This is a beginner's Fireworks MX tutorial. Basic knowledge of Fireworks vector shape tools is assumed. This tutorial was written using Windows O/S.
If you are unfamiliar with Fireworks Tweening, please view the Tweening Tutorial.
1. Create a Star Shaped object (175x155) on a new 400 x 400 canvas. Add any optional strokes, fills and effects.
My Star dimensions and settings: 175x155, 6 sided, angle 25. I used a custom style, here is the zipped file if you would like to use the same style.
2. With the star object selected, press F-8 ( or choose Modify>Symbol>Convert to Symbol.) Name the symbol, and check Graphic for type. Position the star symbol on the bottom left of canvas.
Note: Fireworks can only tween instances of symbols, so that is why it has to be converted. An instance is a copy of a symbol placed on the canvas. If the symbol is changed, any instances will be changed as well.
3. Select the instance on the canvas. Choose Edit>Clone.
4. Keep the cloned copy of the instance selected, and choose Modify>Transform>Numeric Transform. Scale 50%. Move the resized symbol to the top right of the canvas.
On the Layer Panel, drag the smaller instance to the Bottom of the layer.
5. Select both instances. Modify>Symbol>Tween Instances - 10 frames. UNcheck the box next to Distribute to Frames.
Your two star instances should now have 10 more instances in between them. Trim canvas. Save the image.
Here is my final image - resized a bit to save room on this page.

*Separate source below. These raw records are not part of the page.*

Lemma leases_are_playbacks_witness :
  ∃ p, hs_active host_demo_1 !! 77 = Some p ∧ ah_heard_committed p = false.
Proof.
  destruct (leases_are_playbacks host_demo_0 host_demo_1) as (_ & Howned & _).
  - exact demo_reachable_4.
  - vm_compute. reflexivity.
  - reflexivity.
  - exact host_demo_run.
  - destruct host_demo_started as [El _]. destruct (db_leases (hs_store host_demo_1)) as [|row l]; [discriminate El|].
    injection El as El _. destruct (Howned row (list_elem_of_here _ _)) as (p & Hp & Hh & _). rewrite El in Hp.
    exists p. split; [exact Hp | exact Hh].
Defined.

End playback.

(** * Summary runs on the demonstration's store: the concrete inputs of the witnesses

    The third-party services are the poorest there are: an empty object cache, a model and
    a speech service that answer with an error. *)

Section runs.

#[local] Existing Instance demo_externals.
#[local] Existing Instance demo_crypto.
#[local] Instance demo_summary_serde : SummarySerde := {| document_from_json _ := None; document_to_json _ := None |}.
#[local] Instance demo_manifest_serde : ManifestSerde := {| manifest_from_json _ := None; manifest_to_json _ := None |}.
#[local] Instance demo_empty_cache : ObjectCache unit :=
  {| cache_read _ _ := Err MissingObject; cache_publish_or_verify _ _ c := (Err MissingObject, c) |}.
#[local] Instance demo_generator : SummaryGenerator unit := {| generate _ _ := Err tt |}.
#[local] Instance demo_service : SummarySynthesizer := {| synthesize _ _ _ := Err TtsUnavailable |}.

(** The second claim of the demonstration is in progress in [demo_7]; the first summary is
    then heard. *)
Definition demo_row2 : SummaryRow :=
  default (new_claim_row 0 [] [] [] 0 None) (last (db_summaries demo_7)).

Lemma demo_row2_in : demo_row2 ∈ db_summaries demo_7.
Proof. apply (bool_decide_unpack _). vm_compute. exact I. Qed.

Lemma demo_not_given_up : ¬ given_up demo_task (sm_generation demo_row2) demo_8.
Proof.
  assert (Forall (λ r, sm_state r ≠ Abandoned) (db_summaries demo_8)) as Hall.
  { apply (bool_decide_unpack _). vm_compute. exact I. }
  rewrite Forall_forall in Hall. intros (r & Hr & _ & Ea). by destruct (Hall r Hr).
Qed.

Lemma heard_during_generation_wedges_witness :
  ∃ e, summarize_task (E:=unit) 30 id id demo_task (ascii_bytes "r3") (mk_run demo_8 tt [])
       = (Err (StoreFault e), mk_run demo_8 tt []).
Proof.
  destruct (heard_during_generation_wedges (C:=unit) (E:=unit) 30 id id demo_task demo_row2 demo_lease 17 demo_7 demo_8 demo_8)
    as [_ Hrun].
  - exact demo_reachable_7.
  - exact demo_row2_in.
  - vm_compute. reflexivity.
  - apply (bool_decide_unpack _). vm_compute. exact I.
  - vm_compute. reflexivity.
  - apply Exists_exists. apply (bool_decide_unpack _). vm_compute. exact I.
  - exact demo_finish_ran.
  - reflexivity.
  - exact demo_not_given_up.
  - apply (Hrun _ (mk_run demo_8 tt [])); [reflexivity|]. apply Forall_forall.
    apply (bool_decide_unpack _). vm_compute. exact I.
Defined.

(** The first claim, its attempt on record. *)
Definition demo_begin_run := begin_summary_tts_attempt 13 demo_claim1 demo_3.
Definition demo_asked : Db := db_of demo_begin_run.

Lemma demo_reachable_asked : reachable demo_asked.
Proof.
  unfold reachable. eapply rtc_r; [exact demo_steps_3|]. eapply (step_begin_attempt _ _ 13 demo_claim1).
  apply (ran _ Ambiguous). vm_compute. reflexivity.
Qed.

(** A service that answers. *)
Definition demo_spoken : SummarySynthesizer :=
  {| synthesize _ voice _ := Ok (mk_tts demo_pcm TTS_MODEL voice TTS_SAMPLE_RATE (blen demo_pcm / 2) None (ascii_bytes "direct") 1) |}.

Lemma speech_requested_once_witness :
  run_with (C:=unit) (E:=unit) 30 demo_claim1 id demo_spoken id (mk_run demo_asked tt [])
  = run_with 30 demo_claim1 id demo_service id (mk_run demo_asked tt []).
Proof.
  apply (speech_requested_once (C:=unit) (E:=unit) 30 demo_claim1 id (mk_run demo_asked tt [])) with (db0 := demo_asked).
  - exact demo_reachable_asked.
  - apply Exists_exists. apply (bool_decide_unpack _). vm_compute. exact I.
  - reflexivity.
  - intros db. reflexivity.
  - intros r Hr _. revert r Hr. apply Forall_forall. apply (bool_decide_unpack _). vm_compute. exact I.
Defined.

(** The worker on a database whose only task always fails: it is run, passed over, and run
    again after the back-off. *)
Definition demo_around (checked finished : Z) : Around (E:=unit) :=
  mk_around false checked 30 (u64_to_string checked) (λ _ _, Err tt) (λ _ _ _, Err TtsUnavailable) id id id finished.
Definition demo_lap (checked : Z) : Lap (E:=unit) := mk_lap (λ _, demo_around checked (checked + 100)) id.
Definition demo_laps : list (Lap (E:=unit)) := demo_lap <$> [0; 400; 700; 30000; 30200].
Definition demo_worker_run := run_ready demo_laps (new_worker demo_2 tt).

Lemma backoff_is_kept_witness :
  demo_worker_run.1
  = [Attempted demo_task 0 100 (Err (SparkFault tt)); BackedOff demo_task 700;
     Attempted demo_task 30200 30300 (Err (SparkFault tt))]
  ∧ 100 + FAILURE_BACKOFF <= 30200.
Proof.
  assert (demo_worker_run.1
    = [Attempted demo_task 0 100 (Err (SparkFault tt)); BackedOff demo_task 700;
       Attempted demo_task 30200 30300 (Err (SparkFault tt))]) as Hlog by (vm_compute; reflexivity).
  split; [exact Hlog|].
  destruct (backoff_is_kept demo_laps demo_2 tt demo_worker_run.1 demo_worker_run.2) as [Hgap _].
  - apply surjective_pairing.
  - rewrite Hlog in Hgap. refine (Hgap demo_task 0 100 (Err (SparkFault tt)) 30200 30300 (Err (SparkFault tt)) []
      [BackedOff demo_task 700] [] FAILURE_BACKOFF eq_refl _ eq_refl).
    constructor; [by intros (? & ? & ? & ?)|constructor].
Defined.

Lemma every_task_gets_a_turn_witness : ∃ e, e ∈ demo_worker_run.1 ∧ event_task e = demo_task.
Proof.
  apply (every_task_gets_a_turn [demo_task] demo_task demo_laps (new_worker demo_2 tt) demo_worker_run.1 demo_worker_run.2).
  - apply surjective_pairing.
  - intros l k Hl. unfold demo_laps in Hl. apply list_elem_of_fmap in Hl as (c & -> & _). reflexivity.
  - assert (∀ db, summary_work db = [demo_task] → working [demo_task] demo_task db) as Hwork.
    { intros db Hdb. unfold working. rewrite Hdb. split; [constructor|]. split; [done|]. repeat constructor. }
    cbn -[lap new_worker demo_lap]. repeat split; apply Hwork; vm_compute; reflexivity.
  - cbn. lia.
Defined.

(** The model writes a summary, the speech service fails after the request was committed:
    the claim is abandoned with the outcome [Idle], which the worker does not count as a
    failure.  The task is claimed and spoken again on the next pages, with no back-off. *)
Definition demo_document (claim : SummaryClaim) : SummaryDocument :=
  mk_document 1 [ascii_bytes "done"] [] [] (ascii_bytes "done") [] (pc_completion_id <$> sc_completions claim).
Definition demo_speaking (error : TtsError) (checked : Z) : Lap (E:=unit) :=
  mk_lap (λ _, mk_around false checked checked (u64_to_string checked) (λ claim _, Ok (demo_document claim))
    (λ _ _ _, Err error) id id id checked) id.
Definition demo_spoken_run (error : TtsError) := run_ready (demo_speaking error <$> [1000; 1250; 1500; 1750; 2000]) (new_worker demo_2 tt).

Lemma ambiguous_speech_is_repeated_at_once :
  (demo_spoken_run TtsAmbiguousAfterCommit).1
  = [Attempted demo_task 1000 1000 (Ok Idle); Attempted demo_task 1500 1500 (Ok Idle); Attempted demo_task 2000 2000 (Ok Idle)]
  ∧ ((λ r, (sm_generation r, sm_state r)) <$> db_summaries (wk_store (demo_spoken_run TtsAmbiguousAfterCommit).2))
    = [(1, Abandoned); (2, Abandoned); (3, Abandoned)]
  ∧ (demo_spoken_run TtsUnavailable).1
    = [Attempted demo_task 1000 1000 (Err (TtsFault TtsUnavailable)); BackedOff demo_task 1500; BackedOff demo_task 2000].
Proof. split; [|split]; vm_compute; reflexivity. Qed.

End runs.

(** * The catalogue, the queue service and the scheduler on small inputs *)

Section prompts.

(** A JSON crate that reads every text as the empty object. *)
Definition empty_serde : Serde := {| json_from_slice b := Some (JObject []); turn_pack_to_string p := Some (tp_turn_id p) |}.
Definition empty_index : IndexSerde := {| session_index_row b := None |}.
#[local] Existing Instance demo_externals.
#[local] Existing Instance demo_crypto.
#[local] Existing Instance empty_serde.
#[local] Existing Instance empty_index.

Definition demo_thread (id : string) (archived recency : Z) (source : string) : ThreadRow :=
  mk_thread (key id) (Some (key "Name")) None (Some (key "/w")) (Some (key "/h/sessions/r.jsonl")) (Some archived)
    (Some recency) None (Some 1) (Some (key source)) None None.

Definition demo_files (n : nat) : CatalogFiles :=
  mk_files (Ok (key "{}")) (Ok []) (Ok tt)
    (Ok [demo_thread "old" 0 5 "cli"; demo_thread "gone" 1 9 "cli"; demo_thread "helper" 0 8 " SubAgent "; demo_thread "task" 0 7 "cli"])
    (Ok tt) (λ _, Ok true).

(** The archived task and the sub-agent's are not offered. *)
Example demo_catalogue :
  match list_tasks (key "/h") demo_files with Ok l => ct_task_id <$> l | Err _ => [] end = [key "task"; key "old"].
Proof. vm_compute. reflexivity. Qed.

Definition demo_allowed : CodexTask := mk_task (key "task") (key "Name") (key "w") (key "/w") (key "/h/sessions/r.jsonl") 1000 false.

Lemma allowlisted_task_is_user_thread_witness :
  allowlisted (key "/h") demo_files demo_task = Ok demo_allowed ∧ ct_task_id demo_allowed = demo_task.
Proof.
  assert (allowlisted (key "/h") demo_files demo_task = Ok demo_allowed) as E by (vm_compute; reflexivity).
  split; [exact E|]. apply (allowlisted_task_is_user_thread (key "/h") demo_files demo_task demo_allowed E).
Defined.

(** Key 1 is bound to the task. *)
Definition demo_bound : Db := db_of (set_binding 11 1 None demo_task empty_db).
Definition demo_spoken_prompt := enqueue_slot (key "/h") demo_files 12 1 (ascii_bytes "req") (ascii_bytes "do it") demo_bound.

Lemma prompt_reaches_bound_task_witness :
  ∃ b task, allowlisted (key "/h") demo_files (bd_task_id b) = Ok task ∧ ct_task_id task = bd_task_id b
    ∧ (length (db_jobs demo_spoken_prompt.2) = 1)%nat.
Proof.
  assert (demo_spoken_prompt = (Ok EnqueueInserted, demo_spoken_prompt.2)) as E by (vm_compute; reflexivity).
  unfold demo_spoken_prompt at 1 in E.
  pose proof (prompt_reaches_bound_task _ _ _ _ _ _ _ _ _ E)
    as (b & r & task & _ & _ & _ & _ & Ha & Hid & _).
  exists b, task. split; [exact Ha|]. split; [exact Hid|]. vm_compute. reflexivity.
Defined.

(** A job is queued, started by a tick and ends. *)
Definition demo_tick := tick (λ n, 21 + Z.of_nat n) new_scheduler demo_q1.
Definition demo_running : DurablePromptScheduler := mk_scheduler [] {[ascii_bytes "req" := mk_worker (demo_job_claimed 1 0) false false]}.
Definition demo_ended : DurablePromptScheduler :=
  mk_scheduler [mk_result (ascii_bytes "req") 1 (Ok tt)] {[ascii_bytes "req" := mk_worker (demo_job_claimed 1 0) false true]}.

Okay, that was too easy, are you ready for something else???
1. Create a new canvas, 400x400.
2. In the Library Panel, click Import Symbols from the Options Menu. Navigate to the star.png file you just saved, select the star symbol, then click the Import button.
It will appear in the Library Panel for this new image. Drag two instances of the star symbol from the Library Panel to the canvas.
3. Select both instances. Apply the effect Gaussian Blur of 0.1 to both.
With both instances still selected, apply the effect Adjust Color>Color Fill. Choose a contrasting color, but a setting of 0.
4. Select whichever star is on the bottom of the layer. Edit the Gaussian Blur settings to 8, then edit the Color Fill settings to 100%.
5. With the bottom star instance still selected, adjust the opacity (on Property Inspector) to approximately 25% and resize to 50x50.
6. Position both star instances on your canvas. Rememer that the star at the bottom will tween up to the star at the top of the layer.
7. Select both instances, and apply another tweening between the both (without distributing to frames). I used 20 steps for mine.
Each star gradually changes it's blur, color and size setting.
Note: As long as you apply the same effect to both instances, it will include the effect in the tween.
Trim canvas. Save the image. Here is final tweened image:
Let's try another one.
1. Start a new canvas. Import and drag three star symbols to the canvas. Select all three, and scale 75% (Modify>Transform>Numeric Transform.)
2. As you might have noticed, the placement of a symbol on the layer panel is very important in how objects are tweened together. The object on the top will be the starting point and it will tween to the bottom layer.
Position the first star on the top of the layer panel in the center bottom area of the canvas. The other two stars will go on each side above the first one. #2 on the LEFT, and #3 on the RIGHT. See my example.
Here are a couple more details to experiment with.
I am tired of stars, so let's try a different shape.
I started with a rectangle symbol, using a colorful gradient and a textured stroke, then rotated and/or resized each of the three instances.
The rectangle on the right side of the canvas was moved to the top of the layer panel, and its opacity was adjusted to 40%. This instance was tweened with 10 steps to the bottom right instance. Then the instance was tweened with the top right using 80 steps.
Try some experiments of your own.
If you would like to make a specific change to only one or two instances, without affecting the main symbol, select the instance. Choose Modify>Symbol>Break Up. Then Modify>Ungroup.
Your instance is back to being a plain ole vector object again.
Here is I worked on using text and tweening. A couple of instances were broken, and new styles were applied. It is kind of a mushed mass, but I think you get the idea. Click the graphic for the full sized example.
I hope you have enjoyed this tutorial.